Мария, дочь Элеазара
Мария, дочь Элеазара — жительница Иудеи во время Первой Иудейской войны[1].
Была родам из Бет-Эзоба, бежала в Иерусалим, спасаясь от римской армии.
мучимая голодом в осаждённом Иерусалиме, съела своего ребёнка:
Женщина из-за Иордана, по имени Мария, дочь Элеазара из деревни Бет-Эзоб (что означает дом иссопа), славившаяся своим происхождением и богатством, бежала оттуда в числе прочих в Иерусалим, где она вместе с другими переносила осаду.

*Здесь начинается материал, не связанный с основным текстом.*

Lemma message_run id time s c m n :
  conns s !! id = Some c → Forall (λ m, cfits m) (replies_to (username_ s) m) → 0 <= n →
  takes (zlen (frames (replies_to (username_ s) m)) + n) c →
  ∃ c', messageCallback id time s m = Ok (told m id c' s) ∧ takes n c' ∧
    conn_stream c' = conn_stream c ++ frames (replies_to (username_ s) m).
Proof.
  intros Hc Hf Hn Ht. unfold frames in *.
  assert (replies_to (username_ s) m = [] → packet_of m (redPackets s) = redPackets s →
    messageCallback id time s m = Ok (Client.mk (username_ s) (conn_ s) (latch2_ s) (redPackets s) (conns s)
      (shown s ++ notices_of (username_ s) m)) →
    ∃ c', messageCallback id time s m = Ok (told m id c' s) ∧ takes n c' ∧
      conn_stream c' = conn_stream c ++ concat ((λ m, cframe m) <$> replies_to (username_ s) m)) as Hquiet.
  { intros Er Hp E. rewrite Er in *. exists c. rewrite E, (told_same m id c s Hc Hp), app_nil_r. done. }
  destruct m as [| | |r| | |m| | | | | | | | | |]; try (apply Hquiet; done).
  - clear Hquiet. cbn [replies_to fmap list_fmap concat] in *. rewrite app_nil_r in *. apply Forall_cons in Hf as [Hf _].
    destruct (client_send_run s id c _ n Hc Hf Hn Ht) as (c' & E & Ht' & Hst). exists c'. split_and!; [|done..].
    change (messageCallback id time s (MHongbaoResp r)) with (snd <$> codec_send id (MReqRobHongbao (rob_request (username_ s) r)) s).
    rewrite E. unfold told. cbn. by rewrite app_nil_r.
  - change (messageCallback id time s (MSingleChat m)) with (snd <$> SingleChat id m time s) in *.
    cbn [replies_to notices_of packet_of] in *. unfold announces in *. destruct (_ && _) eqn:Ea.
    + clear Hquiet. apply andb_true_iff in Ea as [Et Eok]. assert (SingleChat.type m = 2) as E2 by lia.
      cbn [fmap list_fmap concat] in *. rewrite app_nil_r in *. apply Forall_cons in Hf as [Hf _].
      set (user := username_ s) in *. set (hb := SingleChat.hbrsp m) in *.
      set (s1 := Client.mk user (conn_ s) (latch2_ s) (<[HongbaoResp.sender hb := HongbaoResp.hongbaokey hb]> (redPackets s)) (conns s)
        ((shown s ++ [Dump m]) ++ [Hongbao user (HongbaoResp.sender hb) (HongbaoResp.hongbaokey hb)])).
      destruct (client_send_run s1 id c _ n Hc Hf Hn Ht) as (c' & E & Ht' & Hst). exists c'. split_and!; [|done..].
      assert (SingleChat id m time s = Ok ((), set_conns (<[id := c']> (conns s1)) s1)) as ->.
      { rewrite <-E. unfold SingleChat. cbv zeta. fold hb. rewrite E2, Eok. reflexivity. }
      unfold told. cbn [fmap res_fmap snd packet_of notices_of]. unfold announces. rewrite E2. fold hb. rewrite Eok. cbn.
      unfold s1, set_conns. cbn. by rewrite <-app_assoc.
    + apply Hquiet; [done|done|]. unfold SingleChat, show. cbv zeta. rewrite run_modify, run_gets. cbn [username_].
      destruct (SingleChat.type m =? 0); [unfold modify; cbn; by rewrite <-app_assoc|].
      destruct (SingleChat.type m =? 2) eqn:E2; [cbn in Ea; rewrite Ea; assert (SingleChat.type m = 2) as -> by lia; done|].
      destruct (SingleChat.type m =? 4); [unfold modify; cbn; by rewrite <-app_assoc|done].
Qed.

Definition all_replies (user : string) (ms : list im_message) : list im_message := ms ≫= replies_to user.
Definition all_notices (user : string) (ms : list im_message) : list notice := ms ≫= notices_of user.

Lemma frames_app ms1 ms2 : frames (ms1 ++ ms2) = frames ms1 ++ frames ms2.
Proof. unfold frames. by rewrite fmap_app, concat_app. Qed.

Lemma messages_run id time ms s c :
  conns s !! id = Some c → Forall (λ m, cfits m) (all_replies (username_ s) ms) →
  takes (zlen (frames (all_replies (username_ s) ms))) c →
  ∃ c', dispatch_all (P := IM_protobuf) (messageCallback id time) s ms =
      Ok (Client.mk (username_ s) (conn_ s) (latch2_ s) (foldl (λ k m, packet_of m k) (redPackets s) ms)
            (<[id := c']> (conns s)) (shown s ++ all_notices (username_ s) ms)) ∧
    conn_stream c' = conn_stream c ++ frames (all_replies (username_ s) ms).
Proof.
  revert s c. induction ms as [|m ms IH]; intros s c Hc Hf Ht.
  { exists c. unfold all_notices, frames. cbn. rewrite !app_nil_r, insert_id by done. split; [by destruct s|done]. }
  unfold all_replies in Hf, Ht. cbn [mbind list_bind] in Hf, Ht. apply Forall_app in Hf as [Hf Hfs]. rewrite frames_app, zlen_app in Ht.
  destruct (message_run id time s c m (zlen (frames (all_replies (username_ s) ms))) Hc Hf ltac:(apply zlen_nonneg) Ht)
    as (c1 & E & Ht1 & Hs1).
  cbn [dispatch_all]. rewrite E. cbn [mbind res_bind].
  destruct (IH (told m id c1 s) c1) as (c2 & E2 & Hs2); [apply lookup_insert_eq|done|done|].
  exists c2. split.
  - etrans; [exact E2|]. unfold told. cbn [username_ conn_ latch2_ redPackets conns shown]. rewrite insert_insert_eq.
    unfold all_notices. cbn [mbind list_bind foldl]. by rewrite <-app_assoc.
  - rewrite Hs2, Hs1, <-app_assoc. unfold all_replies. cbn [mbind list_bind username_ told]. by rewrite frames_app.
Qed.

(** What arrives, in whatever chunks. *)
Lemma client_stream id time ms s c buf chunks :
  conns s !! id = Some c → Forall (λ m, cfits m) (all_replies (username_ s) ms) →
  takes (zlen (frames (all_replies (username_ s) ms))) c →
  Forall (λ m, cfits m) ms → Buffer.wf buf → Buffer.content buf = [] →
  concat chunks = frames ms → Forall (λ d, zlen d <= 65536) chunks →
  zlen (Buffer.buffer_ buf) + zlen (frames ms) < 2 ^ 62 →
  ∃ s' buf' c', feed (P := IM_protobuf) (messageCallback id time) (defaultErrorCallback id) s buf chunks = Ok (s', buf') ∧
    Buffer.content buf' = [] ∧ shown s' = shown s ++ all_notices (username_ s) ms ∧
    conns s' = <[id := c']> (conns s) ∧ conn_stream c' = conn_stream c ++ frames (all_replies (username_ s) ms) ∧
    redPackets s' = foldl (λ k m, packet_of m k) (redPackets s) ms.
Proof.
  intros Hc Hf Ht Hms Hwf Hb Hch Hlen Hsz. destruct (messages_run id time ms s c Hc Hf Ht) as (c' & E & Hst).
  eassert (Hfeed : _). { eapply (feed_frames (P := IM_protobuf) (messageCallback id time) (defaultErrorCallback id) s _ buf ms chunks); [done..| | |exact E]; [done|by rewrite Hch]. }
  destruct Hfeed as (buf' & E' & _ & Hb'). eexists _, buf', c'. split; [exact E'|]. by split_and!.
Qed.

(** Sending through the current connection. *)
Fixpoint client_sends (ms : list im_message) : st (Client.t C) unit :=
  match ms with
  | [] => mret ()
  | m :: ms' => _ ← send m; client_sends ms'
  end.

Lemma client_sends_run ms s id c :
  conn_ s = Some id → conns s !! id = Some c → Forall (λ m, cfits m) ms → takes (zlen (frames ms)) c →
  ∃ c', client_sends ms s = Ok ((), set_conns (<[id := c']> (conns s)) s) ∧ conn_stream c' = conn_stream c ++ frames ms.
Proof.
  revert s c. induction ms as [|m ms IH]; intros s c Hid Hc Hf Ht.
  { exists c. cbn. rewrite insert_id by done. unfold frames. cbn. rewrite app_nil_r. split; [by destruct s|done]. }
  apply Forall_cons in Hf as [Hf Hfs]. unfold frames in Ht. rewrite fmap_cons, concat_cons, zlen_app in Ht. fold (frames ms) in Ht.
  destruct (client_send_run s id c m (zlen (frames ms)) Hc Hf ltac:(apply zlen_nonneg) Ht) as (c1 & E & Ht1 & Hs1).
  assert (send m s = Ok ((), set_conns (<[id := c1]> (conns s)) s)) as Es.
  { unfold send. rewrite run_gets, Hid, run_gets, Hc, run_some. destruct Ht as (_ & Hh & _).
    by rewrite (proj1 (healthy_accepts c [] Hh)). }
  cbn [client_sends]. rewrite (st_bind_run _ _ _ _ _ Es).
  destruct (IH (set_conns (<[id := c1]> (conns s)) s) c1) as (c2 & E2 & Hs2); [done|apply lookup_insert_eq|done|done|].
  exists c2. split; [rewrite E2; unfold set_conns; cbn; by rewrite insert_insert_eq|].
  rewrite Hs2, Hs1, <-app_assoc. unfold frames. by rewrite fmap_cons, concat_cons.
Qed.
End Facts.

(** ** From one user to another *)
Section EndToEnd.
Context {R D C L : Type} {HR : Hiredis R} {HL : HiredisLaws R} {HA : HiredisReliable R}.
Context {MC : MysqlClient D} {ML : MysqlClientLaws D} {LC : Libc} {LL : LibcLaws LC} {IW : IMWire} {IL : IMWireLaws IW} {ZL : Zlib}.
Context {CO : Connection C} {CL : ConnectionLaws C CO} {CR : ConnectionReliable C CO CL} {FL : FunctorLoop L Server.task}.
(** The connections of the clients. *)
Context {K : Type} {KO : Connection K} {KL : ConnectionLaws K KO} {KR : ConnectionReliable K KO KL}.

Abbreviation W := (Business.world R D (Server.t C L)).
Abbreviation srv w := (Business.w_server (w : W)).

Богатство, которое она, бежав из Переи, привезла с собою в Иерусалим, давно уже было разграблено тиранами; сохранившиеся ещё у неё драгоценности, а также съестные припасы, какие только можно было отыскать, расхищали солдаты, вторгавшиеся каждый день в её дом. Крайнее ожесточение овладело женщиной. Часто она старалась раздразнить против себя разбойников ругательствами и проклятиями. Но когда никто ни со злости, ни из жалости не хотел убить её, а она сама устала уже приискивать пищу только для других, тем более теперь, когда и все поиски были напрасны, её начал томить беспощадный голод, проникавший до мозга костей; но ещё сильнее голода возгорелся в ней гнев. Тогда она, отдавшись всецело поедавшему её чувству злобы и голода, решилась на противоестественное, — схватила своего грудного младенца и сказала: «Несчастный малютка! Среди войны, голода и мятежа для кого вскормлю тебя? У римлян, если даже они нам подарят жизнь, нас ожидает рабство, ещё до рабства наступил уже голод, а мятежники страшнее их обоих. Так будь же пищей для меня, мстительным духом для мятежников и мифом, — которого одного недостает еще несчастью иудеев — для живущих!» С этими словами она умертвила своего сына, изжарила его и съела одну половину; другую половину она прикрыла и оставила. Не пришлось долго ожидать, как пред нею стояли уже мятежники, которые, как только почуяли запах гнусного жаркого, сейчас же стали грозить ей смертью, если она не выдаст приготовленного ею. — «Я сберегла для вас ещё приличную порцию», сказала она и открыла остаток ребенка. Дрожь и ужас прошел по их телу, и они стали пред этим зрелищем, как пораженные. Она продолжала: «Это моё родное дитя, и это дело моих рук. Ешьте, ибо и я ела. Не будьте мягче женщины и сердобольнее матери. Что вы совеститесь? Вам страшно за мою жертву? Хорошо же, я сама доем остальное, как съела и первую половину!» В страхе и трепете разбойники удалились. Этого было для них уже чересчур много; этот обед они, хотя и неохотно, предоставили матери.